WHAT YOU ARE ASKED TO DO:
Emit a verbatim copy of the lines running from the line with "(** The same" through the end of the material below.
**** EXCERPTED DATA
(* ================================================================= *)
(** ** Payloads *)

(** What a method built on the dispatcher sends to the API: its payload,
    once, when the token step has returned; nothing otherwise. *)
Lemma json_request_bodies method endpoint payload w self :
  request_bodies
    (events_of (_request method endpoint true (json_kwargs payload) w self)) =
  if succeeded (result_of (_ensure_valid_token w self))
  then [Some (PDict payload)] else [].
Proof.
  rewrite _request_bodies, _ensure_valid_token_bodies. reflexivity.
Qed.

(** C5.  For every filter object, of either class, the serialized filters
    are exactly the entries of the fields that are present, in field order,
    nested objects and lists included; no key is bound to [None] at any
    depth, and a key is there exactly when its field is not [None].  This is
    the value under [filters] in the payloads of [search_incidents],
    [search_messages] and [get_incident_count], and these payloads are what
    the three methods send. *)
Theorem filters_payload_present_fields (f : Filters) (start_row end_row : Z)
    (sort_params : option (list SortParam)) (w : World)
    (self : ProofpointApiClient) :
  let serialized := asdict_factory (Filters_items f) in
  let sent payload :=
    if succeeded (result_of (_ensure_valid_token w self))
    then [Some (PDict payload)] else [] in
  serialized = Spec.Filters_present f /\
  no_null_keys (PDict serialized) = true /\
  (forall k, In k (keys serialized) <->
             exists v, In (k, v) (Filters_items f) /\ v <> PNone) /\
  dict_get (search_payload (Some f) start_row end_row sort_params) "filters"
    = Some (PDict serialized) /\
  dict_get (count_payload f) "filters" = Some (PDict serialized) /\
  request_bodies
    (events_of (search_incidents (Some f) start_row end_row sort_params w self))
    = sent (search_payload (Some f) start_row end_row sort_params) /\
  request_bodies
    (events_of (search_messages (Some f) start_row end_row sort_params w self))
    = sent (search_payload (Some f) start_row end_row sort_params) /\
  request_bodies (events_of (get_incident_count f w self))
    = sent (count_payload f).
Proof.
  intros serialized sent. subst serialized sent.
  split; [apply asdict_factory_Filters|].
  split; [rewrite asdict_factory_Filters; apply Filters_present_no_null|].
  split; [intro k; apply asdict_factory_keys, Filters_items_distinct|].
  split; [apply search_payload_filters|].
  split; [reflexivity|].
  repeat split; apply json_request_bodies.
Qed.

(** C6.  [search_incidents] with a filter object whose only field is
    [source_filters=["tap"]], [start_row=0], [end_row=5] and no sort
    parameters builds, and sends, the body with [startRow], [endRow] and
    [filters], the latter with the one key [source_filters], and nothing
    else. *)
Theorem search_incidents_tap_body (w : World) (self : ProofpointApiClient) :
  let filters :=
    OfIncident {| time_range_filter := None; incident_id_filters := None;
                  other_filters := None; priority_filters := None;
                  source_filters := Some ["tap"];
                  disposition_filters := None; verdict_filters := None;
                  confidence_filters := None |} in
  let body := [ ("startRow", PInt 0); ("endRow", PInt 5);
                ("filters", PDict [("source_filters", PList [PStr "tap"])]) ] in
  search_payload (Some filters) 0 5 None = body /\
  request_bodies (events_of (search_incidents (Some filters) 0 5 None w self))
  = if succeeded (result_of (_ensure_valid_token w self))
    then [Some (PDict body)] else [].
Proof.
  intros filters body.
  assert (E : search_payload (Some filters) 0 5 None = body) by reflexivity.
  split; [exact E|].
  unfold search_incidents. rewrite json_request_bodies, E. reflexivity.
Qed.

(** C9.  The serializer drops a field of a filter object exactly when its
    value is [None].  A field set to the empty list, which is false as a
    condition, stays in the payload as a key bound to the empty list, and a
    nested time range stays with its [start] and [end] whatever these
    strings are, the empty string included. *)
Theorem empty_filter_values_are_kept (f : Filters) (k : string) (v : pyval) :
  In (k, v) (Filters_items f) ->
  let serialized := asdict_factory (Filters_items f) in
  (dict_get serialized k = None <-> v = PNone) /\
  (v = PList [] ->
   truthy v = false /\ dict_get serialized k = Some (PList [])) /\
  (forall t, v = py_TimeRangeFilter t ->
     dict_get serialized k =
     Some (PDict [("start", PStr (start t)); ("end", PStr (end_ t))])) /\
  (forall start_row end_row sort_params,
     dict_get (search_payload (Some f) start_row end_row sort_params) "filters"
     = Some (PDict serialized)).
Proof.
  intros Hin serialized. subst serialized.
  pose proof (asdict_factory_get _ _ _ (Filters_items_distinct f) Hin) as G.
  split; [|split; [|split]].
  - rewrite G. destruct v; simpl; split; congruence.
  - intros ->. split; [reflexivity|exact G].
  - intros t ->. exact G.
  - intros. apply search_payload_filters.
Qed.

Lemma empty_filter_values_are_kept_witness :
  dict_get
    (asdict_factory
       (Filters_items
          (OfIncident
             {| time_range_filter := Some {| start := ""; end_ := "" |};
                incident_id_filters := None; other_filters := None;
                priority_filters := None; source_filters := Some [];
                disposition_filters := None; verdict_filters := None;
                confidence_filters := None |})))
    "source_filters" = Some (PList []).
Proof.
  refine (proj2 (proj1 (proj2 (empty_filter_values_are_kept _
                                 "source_filters" (PList []) _)) eq_refl)).
  simpl. tauto.
Defined.

(** The same for any dataclass instance with the string [""] or the list
    [[]] in a field. *)
Lemma convert_value_keeps_empty (c : string) (fields : list (string * pyval))
    (k : string) (v : pyval) :
  NoDup (keys fields) -> In (k, v) fields -> v = PList [] \/ v = PStr "" ->
  exists d, convert_value (PData c fields) = PDict d /\ dict_get d k = Some v.
Proof.
  intros Hnd Hin Hv. exists (asdict_factory fields).
  split; [apply convert_value_dataclass|].
  rewrite (asdict_factory_get _ _ _ Hnd Hin).
  destruct Hv as [-> | ->]; reflexivity.
Qed.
********
RESPONSE BOX:
(** The same for any dataclass instance with the string [""] or the list
    [[]] in a field. *)
Lemma convert_value_keeps_empty (c : string) (fields : list (string * pyval))
    (k : string) (v : pyval) :
  NoDup (keys fields) -> In (k, v) fields -> v = PList [] \/ v = PStr "" ->
  exists d, convert_value (PData c fields) = PDict d /\ dict_get d k = Some v.
Proof.
  intros Hnd Hin Hv. exists (asdict_factory fields).
  split; [apply convert_value_dataclass|].
  rewrite (asdict_factory_get _ _ _ Hnd Hin).
  destruct Hv as [-> | ->]; reflexivity.
Qed.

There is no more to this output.